I certainly feel my best work has happened at a time when people have noticed the least, and that's all right, because it's what I do and it's kind of irrelevant whether people like or not. That's the other great thing about age, when you're young, you're looking for validation. You're looking for people to tell you you're doing all right, and you have to get to the place where you trust your own voice. I trust my own voice better than somebody else's, which is not to say that I disrespect people who don't like what I like. That's completely human. But I have to work to my own aesthetic.
That’s incredible, and I love this notion of you do your best work when no one's paying attention. I guess. Does that come with as well a sense of the pressure that we put on ourselves is off?

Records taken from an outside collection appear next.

Definition json_of_log (it : nat * LogEntry) : json + error :=
  let e := it.2 in
  match json_of_time (zones it.1) (l_Timestamp e) with
  | inr err => inr err
  | inl t => inl (JObject [("Timestamp", t); ("Line", JString (l_Line e));
                           ("StreamLabels", json_of_labels (l_StreamLabels e))])
  end%string.

Definition kind_text (k : EntryKind) : string :=
  match k with EntryKindMetrics => "metrics" | EntryKindLogs => "logs" | EntryKindOther s => s end.

(** A slice under [omitempty]. *)
Definition omit_empty {A} (tag : string) (f : nat * A → json + error) (l : list A)
    : list (string * json) + error :=
  match l with
  | [] => inl []
  | _ => match AnyJson.sum_list f (imap pair l) with inl js => inl [(tag, JArray js)] | inr e => inr e end
  end.

Definition json_of_entry (e : CachedEntry) : json + error :=
  match json_of_time created_zone (ce_CreatedAt e) with
  | inr err => inr err
  | inl t =>
      match omit_empty "metrics" json_of_sample (ce_Metrics e) with
      | inr err => inr err
      | inl ms =>
          match omit_empty "logs" json_of_log (ce_Logs e) with
          | inr err => inr err
          | inl ls => inl (JObject ([("id", JString (ce_ID e)); ("kind", JString (kind_text (ce_Kind e)));
                                     ("created_at", t)] ++ ms ++ ls))
          end
      end
  end%string.
(** * aw-watcher-afk: the AFK watcher, its settings and its heartbeat loop

    A shallow embedding of [aw_watcher_afk/afk.py] and
    [aw_watcher_afk/__main__.py].

    Conventions of the embedding.
    - Seconds ([timeout], [poll_time], [seconds_since_input], an event's
      [duration], [pulsetime]) are exact rationals [Q]: every finite Python
      [int] and [float] is one.  NaN and the infinities are outside the
      model ([timedelta(seconds=nan)] raises before any comparison of a tick
      is reached), and the one sum the program forms,
      [timeout + poll_time], is kept as that sum.
    - An instant ([datetime], resolution one microsecond) is an integer [Z]
      of microseconds since the epoch; [datetime]'s range limits are outside
      the model.
    - The interpreter's world is explicit: a read-only environment [Env]
      (platform, [os.environ], what the collaborators return) and a mutable
      [World] (the calls made so far, the pending keyboard interrupt, the
      number of the current tick).  Code runs in a state-and-exception
      monad over it; methods of [AFKWatcher] run over the object's fields
      and the world.
    - Calls into libraries (the store client, [logging], [time.sleep],
      [datetime.now]) are modelled by their normal return; the exceptions of
      the model are the ones the source raises or handles itself.
    - [while True] is run with fuel; running out of fuel is an outcome of
      its own ([Fuel]), which no handler catches. *)

From Stdlib Require Import ZArith QArith Qround Lia Ascii String.
From stdpp Require Import base option list strings gmap.

Local Open Scope string_scope.
Local Open Scope list_scope.

(** ** Outcomes, exceptions and the monad *)

Inductive exn : Type :=
| KeyboardInterrupt
| SystemExit (code : Z)
| AssertionError
| KeyError (key : string)
| OtherException.

(** [except Exception] catches every exception but the two that derive from
    [BaseException] directly. *)
Definition is_Exception (e : exn) : bool :=
  match e with
  | KeyboardInterrupt | SystemExit _ => false
  | AssertionError | KeyError _ | OtherException => true
  end.

Inductive result (A : Type) : Type :=
| Ret (a : A)
| Raise (e : exn)
| Fuel.
Arguments Ret {A} a.
Arguments Raise {A} e.
Arguments Fuel {A}.

Definition M (St A : Type) : Type := St -> result A * St.

Definition ret {St A} (a : A) : M St A := fun s => (Ret a, s).

Definition bind {St A B} (m : M St A) (k : A -> M St B) : M St B :=
  fun s =>
    match m s with
    | (Ret a, s') => k a s'
    | (Raise e, s') => (Raise e, s')
    | (Fuel, s') => (Fuel, s')
    end.

Definition raise {St A} (e : exn) : M St A := fun s => (Raise e, s).

(** [try: body / except <class>: handler], the class given by [catches]. *)
Definition try_except {St A} (body : M St A) (catches : exn -> bool)
    (handler : M St A) : M St A :=
  fun s =>
    match body s with
    | (Raise e, s') => if catches e then handler s' else (Raise e, s')
    | other => other
    end.

(** [with cm: body]: [leave] runs however [body] ends, unless it is still
    running when the fuel is out. *)
Definition with_block {St A} (enter : M St unit) (body : M St A)
    (leave : M St unit) : M St A :=
  bind enter (fun _ s =>
    match body s with
    | (Fuel, s') => (Fuel, s')
    | (r, s') =>
        match leave s' with
        | (Ret _, s'') => (r, s'')
        | (Raise e, s'') => (Raise e, s'')
        | (Fuel, s'') => (Fuel, s'')
        end
    end).

Declare Scope py_scope.
Delimit Scope py_scope with py.
Notation "x <- c1 ;; c2" := (bind c1 (fun x => c2))
  (at level 100, c1 at next level, right associativity) : py_scope.
Notation "c1 ;; c2" := (bind c1 (fun _ => c2))
  (at level 100, right associativity) : py_scope.
Local Open Scope py_scope.

(** ** Comparisons and truth of numbers *)

(** [x < y] and [x >= y] on numbers. *)
Definition Qltb (x y : Q) : bool :=
  match (x ?= y)%Q with Lt => true | _ => false end.
Definition Qgeb (x y : Q) : bool :=
  match (x ?= y)%Q with Lt => false | _ => true end.

(** Truth value of a number: non-zero. *)
Definition truthy (x : Q) : bool := negb (Qnum x =? 0)%Z.

(** ** The data model *)

(** [platform.system()]; on any other platform the module raises while it
    is imported, before any of the code below runs. *)
Inductive platform : Type := Windows | Darwin | Linux.

(** [system in ["Darwin", "Linux"]] *)
Definition posix (system : platform) : bool :=
  match system with Darwin | Linux => true | Windows => false end.

(** [aw_core.models.Event(timestamp, duration, data)] *)
Record Event : Type := mkEvent {
  timestamp : Z;
  duration : Q;
  data : gmap string string
}.

Record Settings : Type := mkSettings {
  timeout : Q;
  poll_time : Q
}.

(** The namespace [parse_args()] returns. *)
Record Args : Type := mkArgs {
  arg_host : option string;
  arg_port : option string;
  arg_testing : bool;
  arg_verbose : bool;
  arg_timeout : option Q;
  arg_poll_time : option Q
}.

(** [ActivityWatchClient(name, host, port, testing)]; [client_hostname] is
    the host name the client reports. *)
Record Client : Type := mkClient {
  client_name : string;
  client_host : option string;
  client_port : option string;
  client_testing : bool;
  client_hostname : string
}.

Record AFKWatcher : Type := mkAFKWatcher {
  settings : Settings;
  client : Client;
  bucketname : string
}.

Inductive level : Type := DEBUG | INFO | ERROR.

(** The shell commands [get_logged_in_user] runs:
    [ListSeat0] is [loginctl list-sessions --no-legend] piped through the awk
    filter that prints the first session of seat0,
    [ShowSessionName s] is [loginctl show-session s -p Name --value],
    [Who] is [who]. *)
Inductive command : Type :=
| ListSeat0
| ShowSessionName (session : string)
| Who.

The pressure is always on yourself. I'm notably hard on myself and songwriting can be the most excruciating thing. It can be frustrating and lonely, and sometimes my heart sinks when I decide to do it, because I know the journey I'm going to take with it. But when you've written something that you can look at and say, ‘Fuck me, that's brilliant’, It's the best feeling in the world. And that doesn't always fit with other people's narrative, other people see your best work as being the stuff that's sold the most, but we know there's a plethora of brilliant musicians and artists that we'll never know existed, but they did exist. I find that quite an interesting concept.
And I guess it's this notion of when the artist became more the celebrity than the artist.
It is, because you can doubt yourself. For me, I found it confusing, as a working class kid. I left school without qualifications and I grew up in a time where the patriarchy ruled, I certainly came from a family with a very strong patriarch in it, where when you don't fit in, you spend a long time trying to work out why. Can you change your shape? What is it wrong with your character? What is it that you are doing wrong that is annoying people, frustrating people, or repelling people? And then when I was given a platform very young, I certainly had a period where I thought where should my compromise be? How much should I try? Because it must be me that's wrong. And then you understand the truth that you're working in a world with so many people that are looking for somebody else to tell them they're listening to the right thing, or they're looking at the right thing or they're doing the right thing, because they're floundering themselves. Everybody's floundering. It's just some people have better masks than others.
You're so right. You spoke about revisiting these songs and getting a clearer vision of where they sit now, but within this you also have a couple of new songs on Key - ‘The Impervious Me’ is very cool, by the way. You've got such an incredible back catalogue here, where did these two sit within that?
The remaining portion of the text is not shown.